Sreekk…Arya menggeser bingkai kecil itu dari mejanya. Matanya kembali terfokus dengan layar microsoft word di hadapannya. Kerinduan itu ia tumpahkan di layar putih di depannya. Bait demi bait mengalir lepas begitu saja. Mungkin itu bakat alaminya menulis puisi. Pernah terpikir olehnya mengasah bakat tersebut. Belajar dengan penyair terkenal di daerahnya. Tapi sampai detik ini niat itu masih sebatas niat saja. Agaknya tulisan-tulisan nonfiksi masih lebih mendominasi minatnya.

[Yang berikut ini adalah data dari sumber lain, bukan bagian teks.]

(* ===== verification/ResponseFacts.v ===== *)
(** What the generated answers contain: message type, header fields,
    destination and the option under every code. *)
From stdpp Require Import base list numbers option strings gmap.
From Stdlib Require Import ZArith Lia.
From S2P Require Import Prelude Buffer HwAddr Address DnsName OptionDef Options OptionsRoundTrip.
From S2P Require Import Pkt Nic Subnet ResponseGen.

(** ** Options by code *)
Lemma mfind_minsert k o c k' :
  mfind k c = None -> mfind k' (minsert k o c) = if k' =? k then Some o else mfind k' c.
Proof.
  induction c as [|[j x] c IH]; cbn [mfind minsert]; intros Hc.
  - by rewrite (Z.eqb_sym k k').
  - destruct (Z.eqb_spec j k) as [|Hjk]; [done|]. destruct (k <? j); cbn [mfind].
    + by rewrite (Z.eqb_sym k k').
    + rewrite IH by done. destruct (Z.eqb_spec j k') as [->|]; [|done].
      by rewrite (proj2 (Z.eqb_neq k' k)).
Qed.

(** The header of a packet: everything but the options. *)
Definition same_header (p q : Pkt) : Prop := q = p <| poptions_ := poptions_ q |>.

#[global] Instance same_header_preorder : PreOrder same_header.
Proof.
  split.
  - intros []. done.
  - intros p q r Hq Hr. unfold same_header in *. rewrite Hr, Hq. by destruct p, r.
Qed.

Lemma same_header_get {A} (f : Pkt -> A) p q :
  same_header p q -> (forall c, f (p <| poptions_ := c |>) = f p) -> f q = f p.
Proof. unfold same_header. intros -> H. apply H. Qed.
(* ===== verification/QueryFacts.v ===== *)
(** What is known of a query once [Pkt::unpack] has accepted it: every option
    is filed under its own code, and the options the server reads (message
    type, requested address, server identifier, subnet selection) have the
    shape their standard definitions promise. *)
From stdpp Require Import base list numbers option strings gmap.
From Stdlib Require Import ZArith Lia.
From S2P Require Import Prelude Buffer HwAddr Address DnsName DnsNameFacts OptionDef Options.
From S2P Require Import OptionsFacts OptionsPack OptionsRoundTrip Pkt PktFacts Nic Subnet ResponseGen.
From S2P Require Import ResponseFacts.

(** ** Where parsed options come from *)
Section Origin.
Variables (lib : LibDHCP) (space : string) (Q : Z * opt -> Prop).
Hypothesis parsed : forall fuel k data o,
  byte_ok k -> bytes_ok data -> zlen data <= 255 -> parse_one lib fuel space k data = Ok o -> Q (k, o).

Lemma Forall_minsert k o c : Q (k, o) -> Forall Q c -> Forall Q (minsert k o c).
Proof.
  intros Hk. induction 1 as [|[j x] c Hx Hc IH]; cbn [minsert]; [by constructor|].
  destruct (k <? j); by repeat constructor.
Qed.

Lemma options4_all fuel buf off c off' c' :
  bytes_ok buf -> options4_loop lib fuel buf space off c = Ok (off', c') -> Forall Q c -> Forall Q c'.
Proof.
  intros Hb. revert off c. induction fuel as [|fuel IH]; intros off c H Hc; [done|]. cbn [options4_loop] in H.
  destruct (negb _); [by simplify_eq|]. apply bind_ok in H as (k & Hk & H). cbv zeta in H.
  apply zget_byte in Hk; [|done].
  destruct (k =? DHO_END); [by simplify_eq|]. destruct (k =? DHO_PAD); [by apply IH in H|].
  destruct (_ <? _); [by simplify_eq|]. apply bind_ok in H as (n & Hn & H). apply zget_byte in Hn; [|done].
  destruct (_ <? _); [by simplify_eq|]. apply bind_ok in H as (data & Hd & H).
  apply bind_ok in H as (c1 & H1 & H). apply IH in H; [done|]. clear H.
  assert (bytes_ok data /\ zlen data <= 255) as [Hdb Hdl].
  { pose proof (slice_facts _ _ _ _ Hd). unfold byte_ok in *. intuition lia. }
  match type of H1 with try_kea (?m ≫= _) _ = _ => change m with (parse_one lib fuel space k data) in H1 end.
  destruct (parse_one lib fuel space k data) as [o|e| |] eqn:Ep; cbn in H1; simplify_eq; try done.
  - apply Forall_minsert; [|done]. by eapply parsed.
  - destruct (is_kea e); by simplify_eq.
Qed.

Lemma unpackOptions4_all buf off c :
  bytes_ok buf -> unpackOptions4 lib buf space [] = Ok (off, c) -> Forall Q c.
Proof. intros Hb H. by eapply options4_all. Qed.

End Origin.

(** ** The dynamic class a factory builds *)
Section FactoryShape.
Variables (U : list Z -> string -> coll -> result (Z * coll)) (V : Z -> list Z -> coll -> result (Z * coll)).

Ltac inv_ok H :=
  repeat first
    [ apply bind_ok in H; destruct H as (? & ? & H)
    | match type of H with (let '(_, _) := ?p in _) = _ => destruct p end ];
  simplify_eq/=.

Lemma make_type t o : Option_.make t = Ok o -> type_ o = t.
Proof. unfold Option_.make. intros H. inv_ok H. done. Qed.

Lemma make_data_type t d o : Option_.make_data t d = Ok o -> type_ o = t.
Proof. unfold Option_.make_data. intros H. inv_ok H. done. Qed.

Lemma factoryInteger_type it t s d o : factoryInteger U it t s d = Ok o -> type_ o = t.
Proof. unfold factoryInteger. intros H. inv_ok H. by eapply make_type. Qed.

Lemma custom_type def d o : OptionCustom_make U def d = Ok o -> type_ o = code_ def.
Proof. unfold OptionCustom_make. intros H. inv_ok H. by eapply make_data_type. Qed.

Lemma factoryIntegerArray_type it t d o : factoryIntegerArray it t d = Ok o -> type_ o = t.
Proof. unfold factoryIntegerArray. intros H. inv_ok H. by eapply make_type. Qed.

Lemma factoryAddrList4_type t d o : 0 <= t < 256 -> factoryAddrList4 t d = Ok o -> type_ o = t.
Proof.
  intros Ht. unfold factoryAddrList4. rewrite u8_small by done. intros H. inv_ok H. by eapply make_type.
Qed.

Lemma factoryString_type t d o : factoryString t d = Ok o -> type_ o = t.
Proof. unfold factoryString. intros H. inv_ok H. by eapply make_type. Qed.

Lemma special_type def d r o :
  factorySpecialFormatOption V def d = Some r -> r = Ok o -> type_ o = code_ def.
Proof.
  unfold factorySpecialFormatOption. intros H ->.
  destruct (Z.eqb_spec (code_ def) DHO_FQDN) as [->|]; cbn [andb] in H.
  - destruct (OptionDef.haveFqdn4Format def); cbn [andb] in H; [|done]. injection H as H.
    unfold Fqdn.make in H. inv_ok H. match goal with E : Option_.make_data _ _ = Ok ?x |- _ => apply make_data_type in E; by destruct x end.
  - destruct (Z.eqb_spec (code_ def) DHO_VIVCO_SUBOPTIONS) as [->|]; cbn [andb] in H.
    + destruct (OptionDef.haveVendorClass4Format def); cbn [andb] in H; [|done]. injection H as H.
      unfold OptionVendorClass_make in H. inv_ok H. by eapply make_type.
    + destruct (Z.eqb_spec (code_ def) DHO_VIVSO_SUBOPTIONS) as [->|]; cbn [andb] in H; [|done].
      destruct (OptionDef.haveVendor4Format def); cbn [andb] in H; [|done]. injection H as H.
      unfold OptionVendor_make in H. inv_ok H. by eapply make_type.
Qed.

Lemma optionFactory_type def k d o :
  code_ def = k -> 0 <= k < 256 -> optionFactory U V def k d = Ok o -> type_ o = k.
Proof.
  intros Hc Hk. unfold optionFactory. destruct (factorySpecialFormatOption V def d) as [r|] eqn:Es.
  { intros ->. rewrite <- Hc. by eapply special_type. }
  cbv zeta. intros H.
  destruct (otype_ def); repeat (match type of H with (if ?b then _ else _) = _ => destruct b end);
    first [by apply factoryInteger_type in H|by apply factoryIntegerArray_type in H|
           by apply make_data_type in H|apply custom_type in H; congruence|
           by apply make_type in H|by apply factoryAddrList4_type in H|by apply factoryString_type in H].
Qed.

(** The raw data an option keeps are bytes of the message. *)
Lemma make_data_nil t o : Option_.make t = Ok o -> data_ o = [].
Proof. unfold Option_.make. intros H. by inv_ok H. Qed.

Lemma make_data_data t d o : Option_.make_data t d = Ok o -> o = Opt t d BPlain [] "" /\ zlen d <= 255.
Proof.
  unfold Option_.make_data, Option_.check. intros H. inv_ok H. split; [done|].
  match goal with E : (if _ then _ else _) = Ok _ |- _ => revert E end.
  cbn [type_ data_]. destruct (255 <? t); [done|]. intros E%throw_if_ok. lia.
Qed.

Lemma factory_data (R : list Z -> Prop) def k d o :
  R [] -> R d -> optionFactory U V def k d = Ok o -> R (data_ o).
Proof.
  intros Hn Hd. unfold optionFactory, factorySpecialFormatOption. cbv zeta. intros H.
  repeat (match type of H with
          | match (if ?b then _ else _) with _ => _ end = _ => destruct b
          | (if ?b then _ else _) = _ => destruct b
          | match otype_ def with _ => _ end = _ => destruct (otype_ def)
          end);
  unfold Fqdn.make, OptionVendorClass_make, OptionVendor_make, factoryInteger, factoryIntegerArray,
    factoryAddrList4, factoryString, factoryEmpty, factoryGeneric, OptionCustom_make in H; inv_ok H;
  try done;
  try (match goal with E : Option_.make_data _ _ = Ok _ |- _ => apply make_data_data in E as [-> _] end; done).
  all: match goal with E : Option_.make _ = Ok _ |- _ => by rewrite (make_data_nil _ _ E) end.
Qed.

End FactoryShape.

(** ** Queries under the standard definitions *)

(** The store agrees with the standard table (runtime definitions are free). *)
Definition std_defs (lib : LibDHCP) : Prop :=
  forall code, Lib.getStdOptionDef code lib = Lib.getStdOptionDef code std_lib.

Lemma std_code code d : Lib.getStdOptionDef code std_lib = Some d -> code_ d = code.
Proof.
  assert (map_Forall (fun k d => code_ d = k) (code_to_def_ (v4_option_meta_ std_lib))) as H.
  { apply (bool_decide_eq_true_1 _). vm_compute. reflexivity. }
  apply H.
Qed.

Definition def_53 : OptionDefinition :=
  MkOptionDefinition "dhcp-message-type" 53 OPT_UINT8_TYPE false "" [].
Definition def_addr (name : string) (code : Z) : OptionDefinition :=
  MkOptionDefinition name code OPT_IPV4_ADDRESS_TYPE false "" [].

Lemma std_defs_read :
  Lib.getStdOptionDef DHO_DHCP_MESSAGE_TYPE std_lib = Some def_53 /\
  Lib.getStdOptionDef DHO_DHCP_REQUESTED_ADDRESS std_lib = Some (def_addr "dhcp-requested-address" 50) /\
  Lib.getStdOptionDef DHO_DHCP_SERVER_IDENTIFIER std_lib = Some (def_addr "dhcp-server-identifier" 54) /\
  Lib.getStdOptionDef DHO_SUBNET_SELECTION std_lib = Some (def_addr "subnet-selection" 118) /\
  Lib.getStdOptionDef DHO_DHCP_CLIENT_IDENTIFIER std_lib
  = Some (MkOptionDefinition "dhcp-client-identifier" 61 OPT_BINARY_TYPE false "" []) /\
  Lib.getStdOptionDef DHO_DHCP_AGENT_OPTIONS std_lib
  = Some (MkOptionDefinition "dhcp-agent-options" 82 OPT_EMPTY_TYPE false "dhcp-agent-options-space" []) /\
  Lib.getStdOptionDef DHO_DHCP_PARAMETER_REQUEST_LIST std_lib
  = Some (MkOptionDefinition "dhcp-parameter-request-list" 55 OPT_UINT8_TYPE true "" []).
Proof. split_and!; vm_compute; reflexivity. Qed.

(** The codes whose option is a single IPv4 address. *)
Definition address_code (k : Z) : bool :=
  (k =? DHO_DHCP_REQUESTED_ADDRESS) || (k =? DHO_DHCP_SERVER_IDENTIFIER) || (k =? DHO_SUBNET_SELECTION).

(** What holds of an option parsed from the "dhcp4" space. *)
Definition parsed_ok (p : Z * opt) : Prop :=
  type_ p.2 = p.1 /\
  bytes_ok (data_ p.2) /\ zlen (data_ p.2) <= 255 /\
  (p.1 = DHO_DHCP_MESSAGE_TYPE -> exists v, body_ p.2 = BInt Uint8 v /\ byte_ok v) /\
  (address_code p.1 = true -> exists def b, body_ p.2 = BCustom def [b] /\ zlen b = 4 /\ bytes_ok b) /\
  (p.1 = DHO_DHCP_AGENT_OPTIONS -> Forall (fun s => bytes_ok (data_ s.2)) (options_ p.2)) /\
  (p.1 = DHO_DHCP_PARAMETER_REQUEST_LIST -> forall t l, body_ p.2 = BIntArray t l -> zlen l <= 255) /\
  (p.1 = DHO_DHCP_CLIENT_IDENTIFIER -> body_ p.2 = BPlain /\ options_ p.2 = []).

Lemma read_ints_length fuel t buf vs : read_ints fuel t buf = Ok vs -> zlen vs <= zlen buf.
Proof.
  revert buf vs. induction fuel as [|fuel IH]; intros buf vs H; [done|]. cbn [read_ints] in H.
  destruct buf as [|b buf]; [by simplify_eq|]. apply bind_ok in H as (v & _ & H).
  apply bind_ok in H as (vs' & H & [= <-]). apply IH in H. rewrite !zlen_cons.
  assert (zlen (drop (Z.to_nat (sizeof t)) (b :: buf)) <= zlen buf); [|lia].
  unfold zlen. rewrite length_drop. cbn [length]. destruct t; cbn; lia.
Qed.

Lemma address_value U name code d o :
  bytes_ok d ->
  OptionCustom_make U (def_addr name code) d = Ok o ->
  exists def b, body_ o = BCustom def [b] /\ zlen b = 4 /\ bytes_ok b.
Proof.
  intros Hd. unfold OptionCustom_make. intros (o' & _ & H)%bind_ok.
  apply bind_ok in H as ([bufs subs] & H & [= <-]). unfold createBuffers in H.
  apply bind_ok in H as ([] & _ & H). cbn in H. unfold value_buffers in H.
  apply bind_ok in H as ([] & Hg & H). cbn in H.
  apply bind_ok in H as (b & Hb & H). cbn in H.
  unfold custom_subs in H. rewrite andb_false_r in H. cbn in H. simplify_eq.
  exists (def_addr name code), b. cbn. pose proof (slice_facts _ _ _ _ Hb Hd). intuition.
Qed.

Lemma parse_one_data (R : list Z -> Prop) lib fuel space k d o :
  R [] -> R d -> parse_one lib fuel space k d = Ok o -> R (data_ o).
Proof.
  intros Hn Hd. unfold parse_one. destruct (lookup_def lib space k) as [def|].
  - by apply factory_data.
  - intros (o' & H & [= <-])%bind_ok. apply make_data_data in H as [-> _]. done.
Qed.

(** The sub-options of a custom option are parsed from its own data. *)
Lemma custom_subs_bytes lib fuel def d o :
  bytes_ok d ->
  OptionCustom_make (fun b s c => options4_loop lib fuel b s 0 c) def d = Ok o ->
  otype_ def = OPT_EMPTY_TYPE -> Forall (fun s => bytes_ok (data_ s.2)) (options_ o).
Proof.
  intros Hd. unfold OptionCustom_make. intros (o' & _ & H)%bind_ok Ht.
  apply bind_ok in H as ([bufs subs] & H & [= <-]). unfold createBuffers in H.
  apply bind_ok in H as ([] & _ & H). rewrite Ht in H.
  apply bind_ok in H as (subs' & H & [= <- <-]). cbn [options_]. unfold custom_subs in H.
  destruct (_ && _); [|simplify_eq; constructor].
  apply bind_ok in H as ([off c] & H & [= <-]). eapply options4_all; [|exact Hd|exact H|constructor].
  intros fuel' k data o Hk Hdata Hlen Hp. eapply parse_one_data; [constructor|exact Hdata|exact Hp].
Qed.

Lemma parsed_ok_std lib fuel k d o :
  std_defs lib -> byte_ok k -> bytes_ok d -> zlen d <= 255 ->
  parse_one lib fuel DHCP4_OPTION_SPACE k d = Ok o -> parsed_ok (k, o).
Proof.
  intros Hstd Hk Hd Hl Hp. unfold parsed_ok. cbn [fst snd].
  split_and!;
    [|eapply parse_one_data; [constructor|exact Hd|exact Hp]
     |eapply (parse_one_data (fun l => zlen l <= 255)); [done|exact Hl|exact Hp]| | | | |];
    unfold parse_one, lookup_def in Hp; rewrite bool_decide_true in Hp by done; rewrite Hstd in Hp.
  - destruct (Lib.getStdOptionDef k std_lib) as [def|] eqn:E.
    + apply std_code in E. by eapply optionFactory_type.
    + apply bind_ok in Hp as (o' & H & [= <-]). apply make_data_data in H as [-> _]. done.
  - destruct std_defs_read as (E & _). intros ->. rewrite E in Hp.
    change (factoryInteger (fun b s c => options4_loop lib fuel b s 0 c) Uint8 DHO_DHCP_MESSAGE_TYPE "" d = Ok o) in Hp.
    unfold factoryInteger in Hp. apply bind_ok in Hp as (o' & _ & Hp). apply bind_ok in Hp as ([] & _ & Hp).
    apply bind_ok in Hp as (v & Hv & Hp). apply bind_ok in Hp as ([off subs] & _ & [= <-]).
    exists v. split; [done|]. unfold read_int in Hv. apply bind_ok in Hv as (b & Hb & [= <-]). apply u8_byte.
  - destruct std_defs_read as (_ & E1 & E2 & E3 & _). unfold address_code. intros Hc.
    assert (exists name, Lib.getStdOptionDef k std_lib = Some (def_addr name k) /\ k <> DHO_VIVSO_SUBOPTIONS /\ k <> DHO_FQDN /\ k <> DHO_VIVCO_SUBOPTIONS) as (name & En & H1 & H2 & H3).
    { destruct (Z.eqb_spec k DHO_DHCP_REQUESTED_ADDRESS) as [->|]; [exists "dhcp-requested-address"%string; split; [exact E1|split_and!; discriminate]|].
      destruct (Z.eqb_spec k DHO_DHCP_SERVER_IDENTIFIER) as [->|]; [exists "dhcp-server-identifier"%string; split; [exact E2|split_and!; discriminate]|].
      destruct (Z.eqb_spec k DHO_SUBNET_SELECTION) as [->|]; [exists "subnet-selection"%string; split; [exact E3|split_and!; discriminate]|discriminate Hc]. }
    rewrite En in Hp. unfold optionFactory, factorySpecialFormatOption in Hp. cbn [code_ def_addr] in Hp.
    rewrite !(proj2 (Z.eqb_neq _ _)) in Hp by done. cbn [andb otype_ array_type_ def_addr] in Hp.
    by eapply address_value.
  - destruct std_defs_read as (_ & _ & _ & _ & _ & E & _). intros ->. rewrite E in Hp.
    unfold optionFactory, factorySpecialFormatOption in Hp. cbn in Hp.
    eapply custom_subs_bytes; [exact Hd|exact Hp|done].
  - destruct std_defs_read as (_ & _ & _ & _ & _ & _ & E). intros ->. rewrite E in Hp.
    change (factoryIntegerArray Uint8 DHO_DHCP_PARAMETER_REQUEST_LIST d = Ok o) in Hp.
    unfold factoryIntegerArray in Hp. apply bind_ok in Hp as (o' & _ & Hp). apply bind_ok in Hp as ([] & _ & Hp).
    apply bind_ok in Hp as ([] & _ & Hp). apply bind_ok in Hp as (vs & Hv & [= <-]).
    intros t l [= <- <-]. apply read_ints_length in Hv. lia.
  - destruct std_defs_read as (_ & _ & _ & _ & E & _). intros ->. rewrite E in Hp.
    change (factoryGeneric DHO_DHCP_CLIENT_IDENTIFIER d = Ok o) in Hp.
    clear E Hstd. apply make_data_data in Hp as [-> _]. split; reflexivity.
Qed.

“Kau tak pulang Ya?” Angga tiba-tiba sudah berdiri di sampingnya.
“Pulang kemana?”
Angga terdiam. Ia baru ingat Arya sudah tak punya siapa-siapa. Di desanya yang ada Cuma tetangga-tetangganya dulu. Ibunya sudah meninggal saat Arya duduk semester awal di bangku universitas. Pulang ke kampung halamannya sama saja menjemput kepedihan hidup.
“Oke deh, sorry ya. Aku pulang dulu. Kau dan Reza yang tinggal. Kunci kamar kutitip ke Reza, kalau kau perlu apa-apa di kamarku minta saja ke Reza.”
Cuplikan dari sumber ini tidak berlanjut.